▽
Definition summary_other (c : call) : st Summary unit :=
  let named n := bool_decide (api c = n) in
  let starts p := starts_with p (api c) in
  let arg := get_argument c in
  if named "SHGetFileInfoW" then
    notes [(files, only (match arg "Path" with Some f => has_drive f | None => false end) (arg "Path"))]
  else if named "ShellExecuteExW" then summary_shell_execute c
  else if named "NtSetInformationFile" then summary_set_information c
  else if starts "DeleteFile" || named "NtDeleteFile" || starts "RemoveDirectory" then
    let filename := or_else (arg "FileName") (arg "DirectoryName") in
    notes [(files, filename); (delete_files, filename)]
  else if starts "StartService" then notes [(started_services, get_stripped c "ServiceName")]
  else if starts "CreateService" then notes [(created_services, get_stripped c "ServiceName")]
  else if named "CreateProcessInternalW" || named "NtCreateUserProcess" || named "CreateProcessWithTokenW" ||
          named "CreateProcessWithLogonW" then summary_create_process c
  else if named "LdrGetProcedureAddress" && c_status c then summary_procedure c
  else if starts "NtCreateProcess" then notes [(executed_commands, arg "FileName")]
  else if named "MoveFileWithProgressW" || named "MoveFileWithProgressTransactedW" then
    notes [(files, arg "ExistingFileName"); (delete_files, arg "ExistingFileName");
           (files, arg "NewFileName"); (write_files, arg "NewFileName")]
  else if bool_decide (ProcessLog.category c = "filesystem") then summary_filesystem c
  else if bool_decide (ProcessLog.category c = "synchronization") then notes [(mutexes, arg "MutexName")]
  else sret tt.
△
▽
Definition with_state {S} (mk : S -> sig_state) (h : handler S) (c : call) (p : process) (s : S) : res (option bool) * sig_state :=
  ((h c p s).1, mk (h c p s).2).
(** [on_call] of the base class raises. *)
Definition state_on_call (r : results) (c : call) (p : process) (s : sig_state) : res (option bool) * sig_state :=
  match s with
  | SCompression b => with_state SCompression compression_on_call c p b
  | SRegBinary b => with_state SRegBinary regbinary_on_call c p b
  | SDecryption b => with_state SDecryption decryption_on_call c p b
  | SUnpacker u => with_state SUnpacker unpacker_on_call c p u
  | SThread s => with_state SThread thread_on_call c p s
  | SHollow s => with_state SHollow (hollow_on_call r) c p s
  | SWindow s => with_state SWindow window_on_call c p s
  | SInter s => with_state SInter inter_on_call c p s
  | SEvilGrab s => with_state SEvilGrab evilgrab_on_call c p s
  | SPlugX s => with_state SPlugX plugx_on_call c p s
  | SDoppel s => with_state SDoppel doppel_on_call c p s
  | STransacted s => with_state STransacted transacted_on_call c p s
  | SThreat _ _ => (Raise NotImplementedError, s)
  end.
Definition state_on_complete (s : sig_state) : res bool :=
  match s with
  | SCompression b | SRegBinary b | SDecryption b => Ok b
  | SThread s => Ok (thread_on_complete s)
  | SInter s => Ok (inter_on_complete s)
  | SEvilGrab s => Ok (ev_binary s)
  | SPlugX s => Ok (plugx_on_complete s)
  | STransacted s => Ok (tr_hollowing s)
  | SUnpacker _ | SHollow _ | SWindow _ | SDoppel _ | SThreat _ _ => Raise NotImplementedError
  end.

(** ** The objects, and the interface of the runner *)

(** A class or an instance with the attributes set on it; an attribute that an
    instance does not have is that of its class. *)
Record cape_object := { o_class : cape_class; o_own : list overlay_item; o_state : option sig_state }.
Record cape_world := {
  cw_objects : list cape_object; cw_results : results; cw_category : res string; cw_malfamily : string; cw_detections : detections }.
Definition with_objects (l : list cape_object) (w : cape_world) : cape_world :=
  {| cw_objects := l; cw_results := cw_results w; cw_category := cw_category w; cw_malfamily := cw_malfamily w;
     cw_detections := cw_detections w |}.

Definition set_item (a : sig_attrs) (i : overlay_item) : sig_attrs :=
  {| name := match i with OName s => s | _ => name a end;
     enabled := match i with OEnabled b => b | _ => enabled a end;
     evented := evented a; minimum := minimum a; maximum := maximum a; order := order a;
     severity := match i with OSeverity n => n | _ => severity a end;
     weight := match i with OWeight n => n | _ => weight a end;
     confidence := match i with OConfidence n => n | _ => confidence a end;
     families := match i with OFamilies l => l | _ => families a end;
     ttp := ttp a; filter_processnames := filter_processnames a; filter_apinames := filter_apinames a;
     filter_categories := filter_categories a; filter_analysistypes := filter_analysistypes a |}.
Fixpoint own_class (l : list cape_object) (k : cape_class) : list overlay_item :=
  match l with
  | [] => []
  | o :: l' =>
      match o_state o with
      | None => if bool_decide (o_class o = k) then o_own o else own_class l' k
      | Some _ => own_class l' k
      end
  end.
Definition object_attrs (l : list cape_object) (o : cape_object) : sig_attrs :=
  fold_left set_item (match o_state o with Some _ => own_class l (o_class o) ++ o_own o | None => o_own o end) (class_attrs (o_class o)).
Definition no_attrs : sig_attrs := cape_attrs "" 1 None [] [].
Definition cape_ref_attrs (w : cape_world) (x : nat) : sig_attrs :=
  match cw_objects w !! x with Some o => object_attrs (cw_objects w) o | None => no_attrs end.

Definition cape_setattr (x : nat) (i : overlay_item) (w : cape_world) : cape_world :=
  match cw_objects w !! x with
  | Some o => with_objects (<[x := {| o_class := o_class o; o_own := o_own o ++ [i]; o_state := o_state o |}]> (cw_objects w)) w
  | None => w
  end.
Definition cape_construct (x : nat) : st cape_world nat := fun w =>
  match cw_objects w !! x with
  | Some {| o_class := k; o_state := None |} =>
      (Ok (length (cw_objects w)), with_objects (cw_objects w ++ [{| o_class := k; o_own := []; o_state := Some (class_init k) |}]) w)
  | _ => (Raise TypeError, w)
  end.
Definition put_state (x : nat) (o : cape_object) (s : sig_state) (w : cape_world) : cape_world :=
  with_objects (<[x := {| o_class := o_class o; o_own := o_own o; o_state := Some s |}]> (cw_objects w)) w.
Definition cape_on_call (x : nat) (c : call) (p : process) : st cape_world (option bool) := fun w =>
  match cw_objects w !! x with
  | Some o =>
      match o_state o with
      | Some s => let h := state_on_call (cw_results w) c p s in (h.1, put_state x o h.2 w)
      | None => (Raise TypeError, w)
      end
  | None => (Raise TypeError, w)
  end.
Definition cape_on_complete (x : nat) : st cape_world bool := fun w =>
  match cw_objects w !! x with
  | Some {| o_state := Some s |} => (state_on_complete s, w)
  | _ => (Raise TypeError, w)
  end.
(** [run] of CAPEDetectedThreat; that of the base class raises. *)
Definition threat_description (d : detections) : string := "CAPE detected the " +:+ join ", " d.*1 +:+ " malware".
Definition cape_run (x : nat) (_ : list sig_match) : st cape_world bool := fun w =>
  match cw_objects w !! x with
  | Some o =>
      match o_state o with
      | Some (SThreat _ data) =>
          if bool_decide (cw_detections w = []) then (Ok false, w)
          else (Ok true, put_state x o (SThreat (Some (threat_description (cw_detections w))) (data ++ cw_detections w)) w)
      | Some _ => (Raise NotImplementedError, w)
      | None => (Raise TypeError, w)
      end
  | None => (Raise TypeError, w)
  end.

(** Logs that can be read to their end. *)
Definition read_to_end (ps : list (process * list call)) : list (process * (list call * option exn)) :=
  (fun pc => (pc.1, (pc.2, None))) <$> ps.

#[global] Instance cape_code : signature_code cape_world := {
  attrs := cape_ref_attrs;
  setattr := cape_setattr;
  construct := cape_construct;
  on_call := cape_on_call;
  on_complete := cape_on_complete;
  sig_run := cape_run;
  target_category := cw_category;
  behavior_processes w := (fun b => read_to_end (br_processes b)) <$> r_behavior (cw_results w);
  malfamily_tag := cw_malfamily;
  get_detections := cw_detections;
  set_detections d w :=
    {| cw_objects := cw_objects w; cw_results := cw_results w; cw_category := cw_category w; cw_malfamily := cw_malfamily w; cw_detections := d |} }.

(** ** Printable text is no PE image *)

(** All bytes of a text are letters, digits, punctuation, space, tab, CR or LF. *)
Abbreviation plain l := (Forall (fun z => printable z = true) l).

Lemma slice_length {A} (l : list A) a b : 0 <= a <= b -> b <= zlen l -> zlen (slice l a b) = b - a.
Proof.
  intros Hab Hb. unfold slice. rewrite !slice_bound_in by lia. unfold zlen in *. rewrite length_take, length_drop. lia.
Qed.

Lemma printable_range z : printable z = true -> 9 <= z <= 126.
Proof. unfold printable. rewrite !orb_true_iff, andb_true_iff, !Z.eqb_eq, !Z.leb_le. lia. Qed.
△
▽
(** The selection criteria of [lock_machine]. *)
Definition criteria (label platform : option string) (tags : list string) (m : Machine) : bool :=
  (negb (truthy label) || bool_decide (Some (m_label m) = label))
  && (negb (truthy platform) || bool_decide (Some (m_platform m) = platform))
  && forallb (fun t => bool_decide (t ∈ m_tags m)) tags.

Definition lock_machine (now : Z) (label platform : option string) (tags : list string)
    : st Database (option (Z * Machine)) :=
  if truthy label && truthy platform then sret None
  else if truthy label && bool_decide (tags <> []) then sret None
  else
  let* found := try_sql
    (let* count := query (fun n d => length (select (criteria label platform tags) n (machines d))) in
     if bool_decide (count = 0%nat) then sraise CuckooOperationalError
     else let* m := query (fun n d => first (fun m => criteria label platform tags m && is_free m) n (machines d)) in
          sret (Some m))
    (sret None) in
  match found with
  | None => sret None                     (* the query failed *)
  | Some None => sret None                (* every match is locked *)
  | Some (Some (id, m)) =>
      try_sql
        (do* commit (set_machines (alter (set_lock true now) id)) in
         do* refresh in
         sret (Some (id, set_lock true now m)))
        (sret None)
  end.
△
Aim of the task:
Please tally the lines in the data above containing the string "negb", and give the number alone.

Response:
2